Lemma quiet_assert b s : quiet (assert b s).
Proof.
  apply quiet_still. intros w r w' H. apply assert_Ok in H as [_ ->].
  split; [done|apply same_mailboxes_refl].
Qed.

Lemma quiet_deref p : quiet (deref p).
Proof.
  apply quiet_still. intros w r w' H. apply deref_Ok in H as [_ ->].
  split; [done|apply same_mailboxes_refl].
Qed.

Lemma quiet_get_actor a : quiet (get_actor a).
Proof.
  apply quiet_still. intros w r w' H. apply get_actor_Ok in H as [_ ->].
  split; [done|apply same_mailboxes_refl].
Qed.

Lemma quiet_get_message m : quiet (get_message m).
Proof.
  apply quiet_still. intros w r w' H. apply get_message_Ok in H as [_ ->].
  split; [done|apply same_mailboxes_refl].
Qed.

Lemma quiet_update_message m f : quiet (update_message m f).
Proof.
  apply quiet_still. intros w r w' H.
  apply update_message_Ok in H as (? & _ & ->).
  split; [done|by apply same_mailboxes_actors].
Qed.

Lemma quiet_new_message x : quiet (new_message x).
Proof.
  apply quiet_still. intros w r w' H. apply new_message_Ok in H as [_ ->].
  split; [done|by apply same_mailboxes_actors].
Qed.

Lemma quiet_delete_message m : quiet (delete_message m).
Proof.
  apply quiet_still. intros w r w' H. apply delete_message_Ok in H as [_ ->].
  split; [done|by apply same_mailboxes_actors].
Qed.

Lemma quiet_drop_unique_ptr p : quiet (drop_unique_ptr p).
Proof. destruct p; [apply quiet_delete_message|apply quiet_ret]. Qed.

Lemma quiet_vector_at {X} (v : list X) i : quiet (vector_at v i).
Proof.
  apply quiet_still. intros w r w' H. apply vector_at_Ok in H as (_ & _ & ->).
  split; [done|apply same_mailboxes_refl].
Qed.

Lemma quiet_vector_in_range {X} (v : list X) i : quiet (vector_in_range v i).
Proof.
  apply quiet_still. intros w r w' H.
  apply vector_in_range_Ok in H as (_ & ->).
  split; [done|apply same_mailboxes_refl].
Qed.

(** The calls made inside a call count for it. *)
Lemma quiet_call_scope {A} c (body : M A) :
  quiet body → quiet (call_scope c body).
Proof.
  intros Hb w r w' H. apply call_scope_Ok in H as (w1 & H & ->).
  destruct (Hb _ _ _ H) as (evs & Ht & Hs). simpl in Ht.
  exists [Ev c (trace w1)]. split; [done|].
  simpl. rewrite andb_true_r, Ht. intros [_ Hn]%andb_true_iff.
  intros a y Ha. exact (Hs Hn a y Ha).
Qed.

Lemma quiet_emit c : quiet (emit c).
Proof. apply quiet_call_scope, quiet_ret. Qed.

(** Actor::send is the call that is excepted. *)
Lemma quiet_send a m from : quiet (send a m from).
Proof.
  intros w r w' H. unfold send in H.
  apply call_scope_Ok in H as (w1 & H & ->).
  exists [Ev (CallSend a m from) (trace w1)]. split; [done|]. done.
Qed.

Lemma quiet_for_each {X} (l : list X) (f : X → M unit) :
  (∀ x, quiet (f x)) → quiet (for_each l f).
Proof.
  intros Hf. induction l as [|x l IH]; simpl.
  - apply quiet_ret.
  - apply quiet_bind; [apply Hf|]. intros _. apply IH.
Qed.

(** An update that leaves the mailbox alone. *)
Lemma quiet_update_actor a f :
  (∀ x, msgq (f x) = msgq x) → quiet (update_actor a f).
Proof.
  intros Hf. apply quiet_still. intros w r w' H.
  apply update_actor_Ok in H as (x & Hx & ->).
  split; [done|]. by apply same_mailboxes_update with x.
Qed.

Lemma quiet_incr_msg_cnt a : quiet (incr_msg_cnt a).
Proof.
  apply quiet_still. intros w r w' H.
  apply incr_msg_cnt_Ok in H as (x & Hx & _ & ->).
  split; [done|]. by apply same_mailboxes_update with x.
Qed.

Lemma quiet_lock a : quiet (lock a).
Proof.
  apply quiet_still. intros w r w' H.
  apply lock_Ok in H as (x & Hx & _ & ->).
  split; [done|]. by apply same_mailboxes_update with x.
Qed.

Lemma quiet_unlock a : quiet (unlock a).
Proof. unfold unlock. by apply quiet_update_actor. Qed.

Ltac quiet_update :=
  apply quiet_update_actor;
  let x := fresh in
  intros x; simpl; try (destruct (cls x)); done.

Ltac quiet_with known :=
  repeat first
    [ assumption
    | known
    | match goal with H : ∀ _, _ |- quiet _ => apply H end
    | apply quiet_ret
    | apply quiet_throw
    | apply quiet_assert
    | apply quiet_deref
    | apply quiet_get_actor
    | apply quiet_get_message
    | apply quiet_update_message
    | apply quiet_new_message
    | apply quiet_delete_message
    | apply quiet_drop_unique_ptr
    | apply quiet_vector_at
    | apply quiet_vector_in_range
    | apply quiet_emit
    | apply quiet_send
    | apply quiet_incr_msg_cnt
    | apply quiet_lock
    | apply quiet_unlock
    | quiet_update
    | apply quiet_call_scope
    | (apply quiet_for_each; intros ?)
    | (apply quiet_bind; [|intros ?])
    | match goal with
      | |- quiet (if ?b then _ else _) => destruct b
      | |- quiet (match ?x with _ => _ end) => destruct x
      end
    | progress unfold set_thread_affinity, fast_terminate, Manager_end,
        resolve ].

Ltac quiets := quiet_with fail.

Lemma quiet_reply a m : quiet (reply a m).
Proof. unfold reply. quiets. Qed.

Lemma quiet_exec a body : quiet (exec a body).
Proof.
  induction body as [|k rest IH]; simpl; [apply quiet_ret|].
  apply quiet_bind; [|by intros _].
  destruct k; simpl; quiet_with ltac:(apply quiet_reply).
Qed.

Section KnotQuiet.
Variable frec : nat → nat → option nat → M (option nat).
Variable prec : nat → nat → bool → M unit.
Hypothesis Hfrec : ∀ a m from, quiet (frec a m from).
Hypothesis Hprec : ∀ a m d, quiet (prec a m d).

Lemma quiet_Manager_init a : quiet (Manager_init frec a).
Proof. unfold Manager_init. quiets. Qed.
● ● ● ● ● ● ●
ACTIVITY –
All lines in the entries above that include "list" should be found and copied.

RESPONSE TO THE TASK –
Lemma quiet_vector_at {X} (v : list X) i : quiet (vector_at v i).
Lemma quiet_vector_in_range {X} (v : list X) i : quiet (vector_in_range v i).
Lemma quiet_for_each {X} (l : list X) (f : X → M unit) :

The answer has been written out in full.